Carpenter's Flag assignments include: Deputy Commander of Navy Region Southeast, Jacksonville, Florida from October 2004 - September 2005, acting Director, OPNAV N31 (Information, Plans, Security Division) from April 2005 - May 2005, Vice Director, Standing Joint Forces HQ (SJFHQ), U.S. Joint Forces Command from December 2004 - September 2006, and Deputy Commander, United States Second Fleet from October 2006-June 2008. In June 2008, Carpenter assumed command of Navy Warfare Development Command, Norfolk, VA, where she served until August 19, 2011.

On August 31, 2011, Admiral Carpenter became the 10th president of the State University of New York Maritime College. She is the first woman to serve as president of the college. She stepped down in late 2013.

In January 2019, Admiral Carpenter was named executive director of the Captain Richard Phillips–Lane Kirkland Maritime Trust, a charitable trust the promotes advocacy for the U.S. maritime industry and the Merchant Marine.

==Awards and decorations==
Carpenter's awards include the Distinguished Service Medal, Defense Superior Service Medal, Legion of Merit (3 awards), Meritorious Service Medal, Navy Commendation Medal (5 awards), Navy Achievement Medal, and several unit awards.

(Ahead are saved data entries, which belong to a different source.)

Lemma quiet_request {T} (get : string -> option T) uri : quiet (request get uri).
Proof. intros st. unfold request. by destruct (get uri). Qed.

Lemma quiet_console_log s : quiet (console_log s).
Proof. by intros st. Qed.

Lemma quiet_tweet_append s : quiet (tweet_append s).
Proof. by intros st. Qed.

Lemma quiet_writeFileSync f d : quiet (writeFileSync f d).
Proof. by intros st. Qed.

Lemma quiet_issue uri : quiet (modify (with_requests (fun r => r ++ [uri]))).
Proof. by intros st. Qed.

Lemma quiet_transforming {A} uri (m : M A) : quiet m -> quiet (transforming uri m).
Proof.
  intros Hm st. unfold transforming. specialize (Hm st).
  by destruct (m st) as [[a|e|] st'].
Qed.

#[local] Hint Resolve quiet_ret quiet_throw quiet_request quiet_console_log
  quiet_tweet_append quiet_writeFileSync quiet_issue : quiet.

Ltac quiet_step :=
  match goal with
  | |- quiet (bind _ _) => apply quiet_bind; [|intros ?]
  | |- quiet (transforming _ _) => apply quiet_transforming
  | |- quiet (match ?x with _ => _ end) => destruct x
  | |- quiet _ => solve [auto with quiet]
  end.

Lemma quiet_githubRequest w fuel : forall uri, quiet (githubRequest w fuel uri).
Proof.
  induction fuel as [|fuel IH]; intros uri; simpl; [by intros st|].
  repeat quiet_step.
Qed.

Lemma quiet_getElectron w v : quiet (getElectron w v).
Proof. unfold getElectron, read_electronVersion, yarnc_match. repeat quiet_step. Qed.

Lemma quiet_getChromeVersion w e : quiet (getChromeVersion w e).
Proof. unfold getChromeVersion. repeat quiet_step. Qed.

Lemma quiet_getNodeVersion w e : quiet (getNodeVersion w e).
Proof. unfold getNodeVersion. repeat quiet_step. Qed.

#[local] Hint Resolve quiet_githubRequest quiet_getElectron quiet_getChromeVersion
  quiet_getNodeVersion : quiet.

Lemma quiet_resolve w v : quiet (resolve w v).
Proof. unfold resolve. repeat quiet_step. Qed.

Lemma quiet_versions_loop w cached vs : forall acc, quiet (versions_loop w vs cached acc).
Proof.
  induction vs as [|v vs IH]; intros acc; simpl; [auto with quiet|].
  pose proof (quiet_resolve w v). repeat quiet_step.
Qed.

Lemma quiet_getVersions w fuel : quiet (getVersions w fuel).
Proof.
  unfold getVersions, fetchVSCodeVersion.
  pose proof (quiet_versions_loop w). repeat quiet_step.
Qed.

Lemma quiet_alertLevel l : quiet (alertLevel l).
Proof. intros st. by rewrite alertLevel_verdict. Qed.
(** * Prompt management backend: versions, scoring engine, recommendations

    A shallow embedding of the Flask backend:
    - [ai_engine.py]   : the rule-based [PromptEvaluator];
    - [models.py]      : the relational tables and the helper queries;
    - [routes/prompts.py], [routes/versions.py], [routes/evaluation.py] :
      the request handlers that change or read versions and evaluations.

    Conventions of the embedding.
    - Python [float] is IEEE binary64, i.e. Rocq's primitive [float].
    - Python [str] is a byte string (UTF-8); character classes ([isspace],
      [isupper], [lower], the regular expression classes) are the ASCII
      ones, so the text functions are exact on ASCII text (plus the bullet
      character, which the source names explicitly).
    - A table is the list of its rows in insertion order; a query without
      ORDER BY returns rows in that order.
    - A lookup by key is read for keys the store can hold (below 2^63);
      the driver refuses a larger key before it looks up any row.
    - [round(x, 2)] is read for the scores of the engine, whose hundredths
      stay far below 2^63.
    - A raised Python exception is the [Raise] branch of the [exc] monad.
    - [textstat] and [TextBlob] are third-party libraries: they are taken
      as parameters ([TextLibs]). *)

From Stdlib Require Import ZArith List String Ascii Bool Lia.
From Stdlib Require Import Permutation Sorted.
From Stdlib Require Import DecimalString.
From Stdlib Require Import Floats.PrimFloat Floats.SpecFloat Floats.FloatOps Uint63.
Import ListNotations.

Set Warnings "-inexact-float".

Local Open Scope string_scope.
Local Open Scope list_scope.
Local Open Scope Z_scope.

(* ===================================================================== *)
(** * Python built-ins used by the source                                *)
(* ===================================================================== *)

Module Py.

(** Exceptions: [Ok v] is a normal return, [Raise e] an exception named [e]. *)
Inductive exc (A : Type) : Type :=
| Ok (a : A)
| Raise (e : string).
Arguments Ok {A} a.
Arguments Raise {A} e.

Definition bind {A B} (m : exc A) (k : A -> exc B) : exc B :=
  match m with
  | Ok a => k a
  | Raise e => Raise e
  end.

(** [try: m except Exception: h] *)
Definition try_except {A} (m : exc A) (h : A) : A :=
  match m with
  | Ok a => a
  | Raise _ => h
  end.

Declare Scope exc_scope.
Delimit Scope exc_scope with exc.
Notation "x <- m ;; k" := (bind m (fun x => k))
  (at level 61, m at next level, right associativity) : exc_scope.

(** ** Characters *)

Definition code (c : ascii) : Z := Z.of_nat (nat_of_ascii c).

(** [str.isspace] on one ASCII character: TAB, LF, VT, FF, CR, FS, GS, RS,
    US and the space. *)
Definition isspace (c : ascii) : bool :=
  let n := code c in
  ((9 <=? n) && (n <=? 13)) || ((28 <=? n) && (n <=? 32)).

(** [\d] of [re] (ASCII digits). *)
Definition isdigit (c : ascii) : bool :=
  let n := code c in (48 <=? n) && (n <=? 57).

(** [c.isupper()] for one character. *)
Definition isupper (c : ascii) : bool :=
  let n := code c in (65 <=? n) && (n <=? 90).

Definition lower_char (c : ascii) : ascii :=
  if isupper c then ascii_of_nat (nat_of_ascii c + 32) else c.

(** ** Strings *)

(** [s.lower()] *)
Fixpoint lower (s : string) : string :=
  match s with
  | EmptyString => EmptyString
  | String c t => String (lower_char c) (lower t)
  end.

(** [sub in s] *)
Fixpoint contains (sub s : string) : bool :=
  String.prefix sub s ||
  match s with
  | EmptyString => false
  | String _ t => contains sub t
  end.

(** [c in s] for a single character. *)
Fixpoint has_char (p : ascii -> bool) (s : string) : bool :=
  match s with
  | EmptyString => false
  | String c t => p c || has_char p t
  end.

Fixpoint lstrip (s : string) : string :=
  match s with
  | EmptyString => EmptyString
  | String c t => if isspace c then lstrip t else s
  end.

Fixpoint drop_spaces (l : list ascii) : list ascii :=
  match l with
  | [] => []
  | c :: t => if isspace c then drop_spaces t else l
  end.

Definition rstrip (s : string) : string :=
  string_of_list_ascii (rev (drop_spaces (rev (list_ascii_of_string s)))).

(** [s.strip()] *)
Definition strip (s : string) : string := rstrip (lstrip s).

(** [s.split()]: the maximal runs of non-space characters. [word] is the
    run being read. *)
Fixpoint split_from (word : option string) (s : string) : list string :=
  match s with
  | EmptyString => match word with Some w => [w] | None => [] end
  | String c t =>
      if isspace c then
        match word with
        | Some w => w :: split_from None t
        | None => split_from None t
        end
      else
        split_from (Some (match word with
                          | Some w => (w ++ String c EmptyString)%string
                          | None => String c EmptyString
                          end)) t
  end.

Definition split (s : string) : list string := split_from None s.

(** [len(s)]: the number of code points of the UTF-8 text, i.e. of the
    bytes that are not continuation bytes. *)
Fixpoint len (s : string) : Z :=
  match s with
  | EmptyString => 0
  | String c t =>
      (if (128 <=? code c) && (code c <? 192) then 0 else 1) + len t
  end.

(** [sum(1 for c in s if p(c))] *)
Fixpoint count_chars (p : ascii -> bool) (s : string) : Z :=
  match s with
  | EmptyString => 0
  | String c t => (if p c then 1 else 0) + count_chars p t
  end.

(** [sep.join(l)] *)
Definition join (sep : string) (l : list string) : string :=
  String.concat sep l.

(** [str(n)] / [f"{n}"] for an integer. *)
Definition str_int (n : Z) : string :=
  NilZero.string_of_int (Z.to_int n).

(** ** Regular expressions: [re.search] tries the pattern at every offset. *)
Fixpoint re_search (here : string -> bool) (s : string) : bool :=
  here s ||
  match s with
  | EmptyString => false
  | String _ t => re_search here t
  end.

Fixpoint skip_digits (s : string) : string :=
  match s with
  | EmptyString => EmptyString
  | String c t => if isdigit c then skip_digits t else s
  end.

(** [\s] at the head of [s]. *)
Definition space_here (s : string) : bool :=
  match s with
  | String c _ => isspace c
  | EmptyString => false
  end.

(** The three alternatives of [(\d+\.|•|-)]: each gives the rest of the
    text after the alternative, when it matches at the head. *)
Definition alt_number_dot (s : string) : option string :=
  match s with
  | String c t =>
      if isdigit c then
        match skip_digits t with
        | String "."%char r => Some r
        | _ => None
        end
      else None
  | EmptyString => None
  end.

(** The bullet U+2022 is the three bytes E2 80 A2. *)
Definition bullet : string :=
  String (ascii_of_nat 226) (String (ascii_of_nat 128)
    (String (ascii_of_nat 162) EmptyString)).

Definition alt_literal (lit s : string) : option string :=
  if String.prefix lit s
  then Some (String.substring (String.length lit)
               (String.length s - String.length lit) s)
  else None.

Definition then_space (r : option string) : bool :=
  match r with
  | Some rest => space_here rest
  | None => false
  end.

(** [(\d+\.|•|-)\s] anchored at the head of [s]. *)
Definition list_marker_here (s : string) : bool :=
  then_space (alt_number_dot s) ||
  then_space (alt_literal bullet s) ||
  then_space (alt_literal "-" s).

(** [\d+] anchored at the head of [s]. *)
Definition digits_here (s : string) : bool :=
  match s with
  | String c _ => isdigit c
  | EmptyString => false
  end.

(** ** Numbers *)

(** [float(n)] for an integer [0 <= n < 2^53]. *)
Definition float_of_nonneg (n : Z) : float := of_uint63 (Uint63.of_Z n).

Definition float_of_int (n : Z) : float :=
  if n <? 0 then (- float_of_nonneg (- n))%float else float_of_nonneg n.

(** [a / b] on two integers (true division). *)
Definition int_div (a b : Z) : float :=
  (float_of_int a / float_of_int b)%float.

(** [min(a, b)] keeps [a] unless [b < a]; [max(a, b)] keeps [a] unless
    [b > a]. *)
Definition min (a b : float) : float := if (b <? a)%float then b else a.
Definition max (a b : float) : float := if (a <? b)%float then b else a.

(** The integer nearest to [n / d] for [d > 0], ties to even. *)
Definition round_half_even (n d : Z) : Z :=
  let q := n / d in
  let r := n mod d in
  match 2 * r ?= d with
  | Lt => q
  | Gt => q + 1
  | Eq => if Z.even q then q else q + 1
  end.

(** The exact value of [x], times 100, rounded to the nearest integer:
    what the two-decimal rendering of [x] shows, and what a NUMERIC(5,2)
    column keeps of it. *)
Definition hundredths (x : float) : Z :=
  match Prim2SF x with
  | S754_finite s m e =>
      let n := (if s then Z.neg m else Z.pos m) * 100 in
      if 0 <=? e then n * 2 ^ e else round_half_even n (2 ^ (- e))
  | _ => 0
  end.

(** [round(x, 2)] *)
Definition round2 (x : float) : float :=
  match Prim2SF x with
  | S754_finite _ _ _ => (float_of_int (hundredths x) / 100)%float
  | _ => x
  end.

End Py.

She has successfully accumulated 3,500 military flight hours.

Admiral Carpenter is "the first woman aviator to be promoted to an admiral in the Navy."

Carpenter is a distinguished graduate of the Naval War College and completed the Capstone Military Leadership Program with class 06–02. Additionally, she has completed executive programs at the National Defense University, UNC Chapel Hill, Defense Acquisition University and the Navy Executive Business Course II (EBC II) at Babson College.